>>>
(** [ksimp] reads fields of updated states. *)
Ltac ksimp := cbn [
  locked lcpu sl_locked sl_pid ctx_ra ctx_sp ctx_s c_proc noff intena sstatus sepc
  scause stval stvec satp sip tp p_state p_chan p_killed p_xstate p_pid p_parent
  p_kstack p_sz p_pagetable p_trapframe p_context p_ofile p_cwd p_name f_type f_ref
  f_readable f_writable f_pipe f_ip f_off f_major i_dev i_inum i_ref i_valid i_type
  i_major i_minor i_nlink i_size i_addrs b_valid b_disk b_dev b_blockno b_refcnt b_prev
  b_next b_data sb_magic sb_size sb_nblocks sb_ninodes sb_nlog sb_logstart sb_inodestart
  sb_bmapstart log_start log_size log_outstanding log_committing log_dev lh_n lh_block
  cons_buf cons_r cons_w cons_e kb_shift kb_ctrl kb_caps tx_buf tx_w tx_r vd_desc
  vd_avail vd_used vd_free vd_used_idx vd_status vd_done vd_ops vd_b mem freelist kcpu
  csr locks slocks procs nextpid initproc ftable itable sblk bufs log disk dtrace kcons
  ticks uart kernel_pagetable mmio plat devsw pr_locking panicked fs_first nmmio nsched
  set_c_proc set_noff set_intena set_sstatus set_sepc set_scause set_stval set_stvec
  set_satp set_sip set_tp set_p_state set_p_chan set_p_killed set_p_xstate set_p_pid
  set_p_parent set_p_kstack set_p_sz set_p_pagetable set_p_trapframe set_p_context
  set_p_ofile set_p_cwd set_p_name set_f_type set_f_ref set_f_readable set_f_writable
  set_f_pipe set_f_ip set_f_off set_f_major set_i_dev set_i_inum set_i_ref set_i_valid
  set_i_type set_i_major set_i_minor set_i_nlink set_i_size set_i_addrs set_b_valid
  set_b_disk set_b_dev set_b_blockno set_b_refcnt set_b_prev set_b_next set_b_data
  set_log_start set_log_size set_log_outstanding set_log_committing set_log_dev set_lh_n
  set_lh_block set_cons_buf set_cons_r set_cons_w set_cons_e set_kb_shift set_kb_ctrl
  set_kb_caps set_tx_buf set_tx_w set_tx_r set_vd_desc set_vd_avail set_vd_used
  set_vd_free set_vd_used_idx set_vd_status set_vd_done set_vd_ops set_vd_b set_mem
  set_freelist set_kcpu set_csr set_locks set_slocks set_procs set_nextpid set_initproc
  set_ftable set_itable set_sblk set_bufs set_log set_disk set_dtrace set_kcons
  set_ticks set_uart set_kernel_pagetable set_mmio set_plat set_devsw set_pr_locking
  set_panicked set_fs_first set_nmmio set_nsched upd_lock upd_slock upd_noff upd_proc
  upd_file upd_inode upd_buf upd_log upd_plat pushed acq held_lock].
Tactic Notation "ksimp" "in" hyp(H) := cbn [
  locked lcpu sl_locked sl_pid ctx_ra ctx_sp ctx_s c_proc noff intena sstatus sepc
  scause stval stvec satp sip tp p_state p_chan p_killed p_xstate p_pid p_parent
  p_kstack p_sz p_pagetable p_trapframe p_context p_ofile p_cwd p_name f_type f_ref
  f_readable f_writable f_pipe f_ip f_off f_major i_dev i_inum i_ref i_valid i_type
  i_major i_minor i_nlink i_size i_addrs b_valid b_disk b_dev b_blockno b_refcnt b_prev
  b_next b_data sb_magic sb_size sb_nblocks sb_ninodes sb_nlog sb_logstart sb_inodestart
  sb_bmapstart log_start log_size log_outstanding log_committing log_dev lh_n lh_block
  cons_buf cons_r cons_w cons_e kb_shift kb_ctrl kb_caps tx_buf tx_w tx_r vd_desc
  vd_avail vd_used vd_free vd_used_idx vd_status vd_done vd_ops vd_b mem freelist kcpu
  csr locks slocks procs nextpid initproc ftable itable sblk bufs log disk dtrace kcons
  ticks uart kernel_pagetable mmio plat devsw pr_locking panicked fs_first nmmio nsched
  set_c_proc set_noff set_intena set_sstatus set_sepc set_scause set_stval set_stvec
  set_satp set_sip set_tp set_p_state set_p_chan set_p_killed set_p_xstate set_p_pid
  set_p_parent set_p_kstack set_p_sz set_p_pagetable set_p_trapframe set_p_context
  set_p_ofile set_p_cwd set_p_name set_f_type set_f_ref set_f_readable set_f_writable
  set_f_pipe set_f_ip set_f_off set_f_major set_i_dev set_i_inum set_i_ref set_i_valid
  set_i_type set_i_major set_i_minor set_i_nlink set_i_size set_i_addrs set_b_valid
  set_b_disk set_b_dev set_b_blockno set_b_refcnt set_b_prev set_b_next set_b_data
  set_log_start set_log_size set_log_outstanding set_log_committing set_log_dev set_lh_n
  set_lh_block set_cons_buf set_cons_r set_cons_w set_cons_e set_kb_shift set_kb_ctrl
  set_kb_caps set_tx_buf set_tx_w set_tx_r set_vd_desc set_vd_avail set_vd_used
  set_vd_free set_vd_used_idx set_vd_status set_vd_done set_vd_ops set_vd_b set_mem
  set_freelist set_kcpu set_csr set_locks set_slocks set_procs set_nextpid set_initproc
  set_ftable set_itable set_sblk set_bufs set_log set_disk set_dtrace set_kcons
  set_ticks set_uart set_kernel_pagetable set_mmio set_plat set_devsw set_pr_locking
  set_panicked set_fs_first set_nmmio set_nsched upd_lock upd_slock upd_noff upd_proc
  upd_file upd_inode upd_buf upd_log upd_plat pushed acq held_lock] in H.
<<<
# WHAT TO DO
All of the records should be transcribed exactly, with nothing left out.

# RESPONSE BOX
(** [ksimp] reads fields of updated states. *)
Ltac ksimp := cbn [
  locked lcpu sl_locked sl_pid ctx_ra ctx_sp ctx_s c_proc noff intena sstatus sepc
  scause stval stvec satp sip tp p_state p_chan p_killed p_xstate p_pid p_parent
  p_kstack p_sz p_pagetable p_trapframe p_context p_ofile p_cwd p_name f_type f_ref
  f_readable f_writable f_pipe f_ip f_off f_major i_dev i_inum i_ref i_valid i_type
  i_major i_minor i_nlink i_size i_addrs b_valid b_disk b_dev b_blockno b_refcnt b_prev
  b_next b_data sb_magic sb_size sb_nblocks sb_ninodes sb_nlog sb_logstart sb_inodestart
  sb_bmapstart log_start log_size log_outstanding log_committing log_dev lh_n lh_block
  cons_buf cons_r cons_w cons_e kb_shift kb_ctrl kb_caps tx_buf tx_w tx_r vd_desc
  vd_avail vd_used vd_free vd_used_idx vd_status vd_done vd_ops vd_b mem freelist kcpu
  csr locks slocks procs nextpid initproc ftable itable sblk bufs log disk dtrace kcons
  ticks uart kernel_pagetable mmio plat devsw pr_locking panicked fs_first nmmio nsched
  set_c_proc set_noff set_intena set_sstatus set_sepc set_scause set_stval set_stvec
  set_satp set_sip set_tp set_p_state set_p_chan set_p_killed set_p_xstate set_p_pid
  set_p_parent set_p_kstack set_p_sz set_p_pagetable set_p_trapframe set_p_context
  set_p_ofile set_p_cwd set_p_name set_f_type set_f_ref set_f_readable set_f_writable
  set_f_pipe set_f_ip set_f_off set_f_major set_i_dev set_i_inum set_i_ref set_i_valid
  set_i_type set_i_major set_i_minor set_i_nlink set_i_size set_i_addrs set_b_valid
  set_b_disk set_b_dev set_b_blockno set_b_refcnt set_b_prev set_b_next set_b_data
  set_log_start set_log_size set_log_outstanding set_log_committing set_log_dev set_lh_n
  set_lh_block set_cons_buf set_cons_r set_cons_w set_cons_e set_kb_shift set_kb_ctrl
  set_kb_caps set_tx_buf set_tx_w set_tx_r set_vd_desc set_vd_avail set_vd_used
  set_vd_free set_vd_used_idx set_vd_status set_vd_done set_vd_ops set_vd_b set_mem
  set_freelist set_kcpu set_csr set_locks set_slocks set_procs set_nextpid set_initproc
  set_ftable set_itable set_sblk set_bufs set_log set_disk set_dtrace set_kcons
  set_ticks set_uart set_kernel_pagetable set_mmio set_plat set_devsw set_pr_locking
  set_panicked set_fs_first set_nmmio set_nsched upd_lock upd_slock upd_noff upd_proc
  upd_file upd_inode upd_buf upd_log upd_plat pushed acq held_lock].
Tactic Notation "ksimp" "in" hyp(H) := cbn [
  locked lcpu sl_locked sl_pid ctx_ra ctx_sp ctx_s c_proc noff intena sstatus sepc
  scause stval stvec satp sip tp p_state p_chan p_killed p_xstate p_pid p_parent
  p_kstack p_sz p_pagetable p_trapframe p_context p_ofile p_cwd p_name f_type f_ref
  f_readable f_writable f_pipe f_ip f_off f_major i_dev i_inum i_ref i_valid i_type
  i_major i_minor i_nlink i_size i_addrs b_valid b_disk b_dev b_blockno b_refcnt b_prev
  b_next b_data sb_magic sb_size sb_nblocks sb_ninodes sb_nlog sb_logstart sb_inodestart
  sb_bmapstart log_start log_size log_outstanding log_committing log_dev lh_n lh_block
  cons_buf cons_r cons_w cons_e kb_shift kb_ctrl kb_caps tx_buf tx_w tx_r vd_desc
  vd_avail vd_used vd_free vd_used_idx vd_status vd_done vd_ops vd_b mem freelist kcpu
  csr locks slocks procs nextpid initproc ftable itable sblk bufs log disk dtrace kcons
  ticks uart kernel_pagetable mmio plat devsw pr_locking panicked fs_first nmmio nsched
  set_c_proc set_noff set_intena set_sstatus set_sepc set_scause set_stval set_stvec
  set_satp set_sip set_tp set_p_state set_p_chan set_p_killed set_p_xstate set_p_pid
  set_p_parent set_p_kstack set_p_sz set_p_pagetable set_p_trapframe set_p_context
  set_p_ofile set_p_cwd set_p_name set_f_type set_f_ref set_f_readable set_f_writable
  set_f_pipe set_f_ip set_f_off set_f_major set_i_dev set_i_inum set_i_ref set_i_valid
  set_i_type set_i_major set_i_minor set_i_nlink set_i_size set_i_addrs set_b_valid
  set_b_disk set_b_dev set_b_blockno set_b_refcnt set_b_prev set_b_next set_b_data
  set_log_start set_log_size set_log_outstanding set_log_committing set_log_dev set_lh_n
  set_lh_block set_cons_buf set_cons_r set_cons_w set_cons_e set_kb_shift set_kb_ctrl
  set_kb_caps set_tx_buf set_tx_w set_tx_r set_vd_desc set_vd_avail set_vd_used
  set_vd_free set_vd_used_idx set_vd_status set_vd_done set_vd_ops set_vd_b set_mem
  set_freelist set_kcpu set_csr set_locks set_slocks set_procs set_nextpid set_initproc
  set_ftable set_itable set_sblk set_bufs set_log set_disk set_dtrace set_kcons
  set_ticks set_uart set_kernel_pagetable set_mmio set_plat set_devsw set_pr_locking
  set_panicked set_fs_first set_nmmio set_nsched upd_lock upd_slock upd_noff upd_proc
  upd_file upd_inode upd_buf upd_log upd_plat pushed acq held_lock] in H.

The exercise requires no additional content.